Os ministros de Relações Exteriores de Azerbaijão, Irã, Cazaquistão, Rússia e Turcomenistão deixaram tudo pronto neste sábado para a assinatura da Convenção sobre o status jurídico do Mar Cáspio, prevista para acontecer amanhã, pelos líderes do cinco país.

"Apesar de no começo as posições às vezes terem sido diametralmente opostas, graças aos esforços diplomáticos chegamos a um consenso em todos os assuntos relativos à interação no Mar Cáspio. Prova disso é o projeto da Convenção sobre o status do Mar que será apresentada aos presidentes para assinatura ", declarou na reunião o chanceler do Cazaquistão, Kairat Abdrakhmanov.

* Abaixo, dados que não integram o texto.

(** ** Concrete runs and witnesses *)

Example count_safe_reports_runs :
  count_safe_reports 4300 [:: "1 2 3 4"%string; "1 2 7 8"%string; "9 7 6 2"%string] = Ok 1 /\
  count_safe_reports 4300 [:: ""%string; "1 2 3"%string; " "%string; "3 2 1"%string; ""%string] = Ok 2 /\
  count_safe_reports 4300 [::] = Ok 0.
Proof. vm_compute. repeat split. Qed.

Lemma count_safe_reports_blank_witness :
  blank " 	"%string /\
  count_safe_reports 4300 ([:: "1 2 3"%string] ++ " 	"%string :: [:: "3 2 1"%string]) =
  count_safe_reports 4300 ([:: "1 2 3"%string] ++ [:: "3 2 1"%string]).
Proof.
  split; [vm_compute; reflexivity | apply (count_safe_reports_blank 4300); vm_compute; reflexivity].
Defined.

Lemma count_safe_reports_bound_witness :
  count_safe_reports 4300 [:: "1 2 3 4"%string; "1 2 7 8"%string; ""%string] = Ok 1 /\
  1 <= count (fun l => ~~ blank l) [:: "1 2 3 4"%string; "1 2 7 8"%string; ""%string] <= size [:: "1 2 3 4"%string; "1 2 7 8"%string; ""%string].
Proof.
  split; [vm_compute; reflexivity | apply (count_safe_reports_bound 4300); vm_compute; reflexivity].
Defined.

Lemma count_safe_reports_error_witness :
  count_safe_reports 4300 [:: "1 2 3"%string; "4 x 5"%string; "6 y"%string] = Err (ValueErrorLiteral (codes "x"%string)) /\
  exists pre line post, [:: "1 2 3"%string; "4 x 5"%string; "6 y"%string] = pre ++ line :: post /\
    (exists rs, reports 4300 pre = Ok rs) /\ ~~ blank line /\
    parse_levels 4300 (Text.strip line) = Err (ValueErrorLiteral (codes "x"%string)).
Proof.
  split; [vm_compute; reflexivity|].
  apply (count_safe_reports_error 4300). vm_compute. reflexivity.
Defined.

Lemma count_safe_reports_error_token_witness :
  count_safe_reports 4300 [:: "1 2 3"%string; "4 x 5"%string] = Err (ValueErrorLiteral (codes "x"%string)) /\
  exists line tok, List.In line [:: "1 2 3"%string; "4 x 5"%string] /\
    List.In tok (Text.split (Text.strip line)) /\
    Text.to_int 4300 tok = Err (ValueErrorLiteral (codes "x"%string)).
Proof.
  split; [vm_compute; reflexivity|].
  apply (count_safe_reports_error_token 4300 _ (ValueErrorLiteral (codes "x"%string))). vm_compute. reflexivity.
Defined.

Lemma count_safe_reports_perm_witness :
  Permutation [:: "1 2 3"%string; "9 9"%string] [:: "9 9"%string; "1 2 3"%string] /\
  count_safe_reports 4300 [:: "1 2 3"%string; "9 9"%string] = Ok 1 /\
  count_safe_reports 4300 [:: "9 9"%string; "1 2 3"%string] = Ok 1.
Proof.
  have Hp : Permutation [:: "1 2 3"%string; "9 9"%string] [:: "9 9"%string; "1 2 3"%string]
    by apply: perm_swap.
  have Hc : count_safe_reports 4300 [:: "1 2 3"%string; "9 9"%string] = Ok 1
    by vm_compute.
  split; [exact: Hp | split; [exact: Hc | exact: (count_safe_reports_perm 4300 _ _ 1 Hp Hc)]].
Defined.

Lemma loop_reachable_bound_witness :
  reachable 4300 (LoopState [:: "1 2 3"%string; "x"%string] 0) (LoopState [:: "x"%string] 1) /\
  safe_count (LoopState [:: "x"%string] 1) + size (remaining (LoopState [:: "x"%string] 1)) <=
    size [:: "1 2 3"%string; "x"%string].
Proof.
  have Hr : reachable 4300 (LoopState [:: "1 2 3"%string; "x"%string] 0) (LoopState [:: "x"%string] 1).
    apply: reach_step; first exact: reach_refl.
    by apply: LoopNext; vm_compute.
  split; [exact: Hr | exact: (loop_reachable_bound 4300 _ _ Hr)].
Defined.

Lemma count_safe_reports_tokens_witness :
  count_safe_reports 4300 [:: "1 2 3"%string; " "%string; "7 7"%string] =
    (rs <- list_map (fun l => list_map (Text.to_int 4300) (Text.split l))
                    (filter (fun l => ~~ nilp (Text.split l)) [:: "1 2 3"%string; " "%string; "7 7"%string]) ;;
     Ok (count Safety.is_safe rs)).
Proof. exact (count_safe_reports_tokens 4300 [:: "1 2 3"%string; " "%string; "7 7"%string]). Defined.

End Counter.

A chancelaria russa emitiu uma declaração ao término da reunião ministerial e expressou a satisfação com o "nível de cooperação" e os acordos alcançados nas áreas de trabalho após a assinatura da Convenção.

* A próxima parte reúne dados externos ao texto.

(** The fields [Student.from_dict] builds a student from, when it
    succeeds. *)
Lemma Student_from_dict_fields (data : pydict) (s : Student.t) :
  Student.from_dict data = Ok s ->
  exists n a e sid,
    is_none (py_get data "name") = false
    /\ is_none (py_get data "age") = false
    /\ is_none (py_get data "email") = false
    /\ is_none (py_get data "student_id") = false
    /\ Person.validate_name (py_get data "name") = Ok n
    /\ Person.validate_age (py_get_default data "age" (VInt 1)) = Ok a
    /\ Person.validate_email (py_get_default data "email" (VStr "")) = Ok e
    /\ dict_get data "student_id" = Some sid
    /\ Student.init (VStr n) (VInt a) (VStr e) sid
         (py_get_default data "registered_courses" (VList [])) = Ok s.
Proof.
  unfold Student.from_dict, Student.from_dict_body, try_except_pass, block,
    assign_required, assign, as_str, as_int, py_index.
  repeat from_dict_success_step.
  intros H. do 4 eexists. repeat split; eassumption.
Qed.

Lemma Instructor_from_dict_fields (data : pydict) (i : Instructor.t) :
  Instructor.from_dict data = Ok i ->
  exists n a e iid,
    Person.validate_name (py_get_default data "name" (VStr "")) = Ok n
    /\ Person.validate_age (py_get_default data "age" (VInt 0)) = Ok a
    /\ Person.validate_email (py_get_default data "email" (VStr "")) = Ok e
    /\ dict_get data "instructor_id" = Some iid
    /\ Instructor.init (VStr n) (VInt a) (VStr e) iid
         (py_get_default data "assigned_courses" (VList [])) = Ok i.
Proof.
  unfold Instructor.from_dict, Instructor.from_dict_body, try_except_pass,
    block, assign, as_str, as_int, py_index.
  repeat from_dict_success_step.
  intros H. do 4 eexists. repeat split; eassumption.
Qed.

Lemma Student_from_dict_of_fields (data : pydict) (s : Student.t)
    (n : string) (a : Z) (e : string) (sid : pyval) :
  is_none (py_get data "name") = false ->
  is_none (py_get data "age") = false ->
  is_none (py_get data "email") = false ->
  is_none (py_get data "student_id") = false ->
  Person.validate_name (py_get data "name") = Ok n ->
  Person.validate_age (py_get_default data "age" (VInt 1)) = Ok a ->
  Person.validate_email (py_get_default data "email" (VStr "")) = Ok e ->
  dict_get data "student_id" = Some sid ->
  Student.init (VStr n) (VInt a) (VStr e) sid
    (py_get_default data "registered_courses" (VList [])) = Ok s ->
  Student.from_dict data = Ok s.
Proof.
  intros H1 H2 H3 H4 Hn Ha He Hsid Hinit.
  unfold Student.from_dict, Student.from_dict_body, try_except_pass, block,
    assign_required, assign, as_str, as_int, py_index.
  rewrite H1, H2, H3, H4, Hn, Ha, He, Hsid. simpl. exact Hinit.
Qed.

"Acreditamos que amanhã teremos uma decisão histórica. Será um momento muito importante para todos nós", ressaltou o presidente cazaque, Nursultan Nazarbayev.

De acordo com o chefe de Estado cazaque, foram 20 anos de negociações "complexas" para que todos concordassem com os termos.

O documento que deve ser assinado amanhã reúne os princípios que irão reger a atividade desses países no maior lago do mundo, assim como os assuntos relativos à delimitação das águas territoriais, o fundo, navegação, preservação do meio ambiente e segurança. Neste último ponto, o projeto da Convenção define que os Estados alheios ao Cáspio não poderão ter presença militar nas suas águas.

O Cáspio, que tem uma superfície de 370.886 km2, foi partilhado entre Rússia e Irã, conforme os tratados de 1921 e 1940, até a desintegração da União Soviética, em 1991. O surgimento de três novos países às margens dele - Cazaquistão, Turcomenistão e Azerbaijão - gerou a necessidade de uma nova divisão do espaço e de suas riquezas. Com base em diversos estudos, o lago de água salgada abriga no fundo reservas de petróleo.

Até pouco tempo, o Irã exigia o compartilhamento equitativo ou outra forma muito específica de uso. A postura foi rejeitada, por exemplo, por Rússia, Azerbaijão e Cazaquistão, que delimitaram os setores pelo princípio da linha equidistante empregada no Direito Marítimo, que depois foi acatado por todos.

Alguns especialistas, como Stanislav Pritchin, do Instituto de Oriente da Academia de Ciências da Rússia, advertiram que existe a possibilidade de que o Irã se recuse a assinar a Convenção. Em sua opinião, o restabelecimento das sanções dos Estados Unidos contra o Irã poderia fazer o governo assumir a antiga postura.

De acordo com ele, o Irã modificou o posicionamento inicial em relação as perspectivas de cooperação econômica com os países envolvidos após o acordo sobre o programa nuclear.

"A saída dos Estados Unidos do acordo mudou a situação", advertiu o especialista.

O ministro de Relações Exteriores russo, Sergey Lavrov, disse hoje que o presidete Vladimir Putin não planeja participar de reuniões bilaterais, ao ser perguntado se o chefe do Kremlin encontraria o presidente iraniano, Hassan Rohani, fora da cúpula. Ele acrescentou, no entanto, que os líderes terão a oportunidade de conversar.

Para garantir a segurança da 5ª Cúpula do Cáspio, as autoridades cazaques destinam, desde ontem, um grande número de policiais, que têm o apoio de soldados das Forças Armadas. A parte marítima é vigiada por vários navios da Guarda Costeira.